▸ Work to complete:
The line containing "Lemma multi_count_spec fuel" marks where copying starts, so set down that line and each one after it exactly, through the end of the records.

▸ Provided data:

Lemma table_entry k f : files !! k = Some f -> get32 m (hdr + 64 + 4 * Z.of_nat k) = len f.
Proof.
  intros Hk. pose proof (lookup_lt_Some _ _ _ Hk) as Hlt. pose proof payload_length as Hl.
  unfold get32. replace (hdr + 64 + 4 * Z.of_nat k) with (hdr + 64 + Z.of_nat (4 * k)) by lia.
  rewrite (load_sub _ _ _ _ _ Hload) by lia.
  rewrite payload_split, drop_app_le by (rewrite size_table_length; lia).
  rewrite take_app_le by (rewrite length_drop, size_table_length; lia).
  rewrite (size_table_at _ _ _ Hk). apply get32_bytes.
  destruct (copy_files_at files k f Hk) as (pre & post & E & _).
  rewrite E, !length_app in Hl. lia.
Qed.

Lemma table_end : get32 m (hdr + 64 + 4 * len files) = 0.
Proof.
  pose proof payload_length as Hl. unfold get32.
  replace (hdr + 64 + 4 * len files) with (hdr + 64 + Z.of_nat (4 * length files)) by lia.
  rewrite (load_sub _ _ _ _ _ Hload) by lia.
  rewrite payload_split, drop_app_length' by (by rewrite size_table_length). done.
Qed.

Lemma multi_count_spec fuel k : (k <= length files)%nat -> (length files - k < fuel)%nat ->
  multi_count_loop fuel m (hdr + 64) (Z.of_nat k) = Some (len files).
Proof.
  revert k. induction fuel as [|fuel IH]; intros k Hk Hf; [lia |]. simpl.
  destruct (decide (k = length files)) as [->|Hne]; [by rewrite table_end |].
  destruct (lookup_lt_is_Some_2 files k) as [f Hfk]; [lia |].
  rewrite (table_entry _ _ Hfk). pose proof (Forall_lookup_1 _ _ _ _ Hfiles Hfk) as Hnz.
  destruct f as [|c f]; [done |]. rewrite (proj2 (Z.eqb_neq _ _)) by (simpl; lia).
  replace (Z.of_nat k + 1) with (Z.of_nat (S k)) by lia. apply IH; lia.
Qed.

Lemma offset_bound k f : files !! k = Some f -> file_offset files k + len f <= len (copy_files files).
Proof.
  intros Hk. destruct (copy_files_at files k f Hk) as (pre & post & E & <-). rewrite E, !length_app. lia.
Qed.

Lemma multi_offset_spec k : (k <= length files)%nat -> 
  (forall j f, (j < k)%nat -> files !! j = Some f -> file_offset files j + len f <= len (copy_files files)) ->
  for_n (fun '(i, offset) =>
    (i + 1, u32 (offset + Z.land (u32 (get32 m (hdr + 64 + 4 * i) + 3)) (u32 (Z.lnot 3))))) k (0, 0) =
  (Z.of_nat k, file_offset files k).
Proof.
  intros Hk Hb. induction k as [|k IH]; [done |]. rewrite for_n_succ, IH by (lia || eauto).
  destruct (lookup_lt_is_Some_2 files k) as [f Hf]; [lia |].
  rewrite (table_entry _ _ Hf), (file_offset_succ _ _ _ Hf).
  pose proof (Hb k f ltac:(lia) Hf) as Hle. pose proof (file_offset_nonneg files k).
  pose proof payload_length. rewrite round4_land by lia.
  f_equal; [lia |]. apply (wrap_small 32). Z.div_mod_to_equations. lia.
Qed.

▸ Response below:
Lemma multi_count_spec fuel k : (k <= length files)%nat -> (length files - k < fuel)%nat ->
  multi_count_loop fuel m (hdr + 64) (Z.of_nat k) = Some (len files).
Proof.
  revert k. induction fuel as [|fuel IH]; intros k Hk Hf; [lia |]. simpl.
  destruct (decide (k = length files)) as [->|Hne]; [by rewrite table_end |].
  destruct (lookup_lt_is_Some_2 files k) as [f Hfk]; [lia |].
  rewrite (table_entry _ _ Hfk). pose proof (Forall_lookup_1 _ _ _ _ Hfiles Hfk) as Hnz.
  destruct f as [|c f]; [done |]. rewrite (proj2 (Z.eqb_neq _ _)) by (simpl; lia).
  replace (Z.of_nat k + 1) with (Z.of_nat (S k)) by lia. apply IH; lia.
Qed.

Lemma offset_bound k f : files !! k = Some f -> file_offset files k + len f <= len (copy_files files).
Proof.
  intros Hk. destruct (copy_files_at files k f Hk) as (pre & post & E & <-). rewrite E, !length_app. lia.
Qed.

Lemma multi_offset_spec k : (k <= length files)%nat -> 
  (forall j f, (j < k)%nat -> files !! j = Some f -> file_offset files j + len f <= len (copy_files files)) ->
  for_n (fun '(i, offset) =>
    (i + 1, u32 (offset + Z.land (u32 (get32 m (hdr + 64 + 4 * i) + 3)) (u32 (Z.lnot 3))))) k (0, 0) =
  (Z.of_nat k, file_offset files k).
Proof.
  intros Hk Hb. induction k as [|k IH]; [done |]. rewrite for_n_succ, IH by (lia || eauto).
  destruct (lookup_lt_is_Some_2 files k) as [f Hf]; [lia |].
  rewrite (table_entry _ _ Hf), (file_offset_succ _ _ _ Hf).
  pose proof (Hb k f ltac:(lia) Hf) as Hle. pose proof (file_offset_nonneg files k).
  pose proof payload_length. rewrite round4_land by lia.
  f_equal; [lia |]. apply (wrap_small 32). Z.div_mod_to_equations. lia.
Qed.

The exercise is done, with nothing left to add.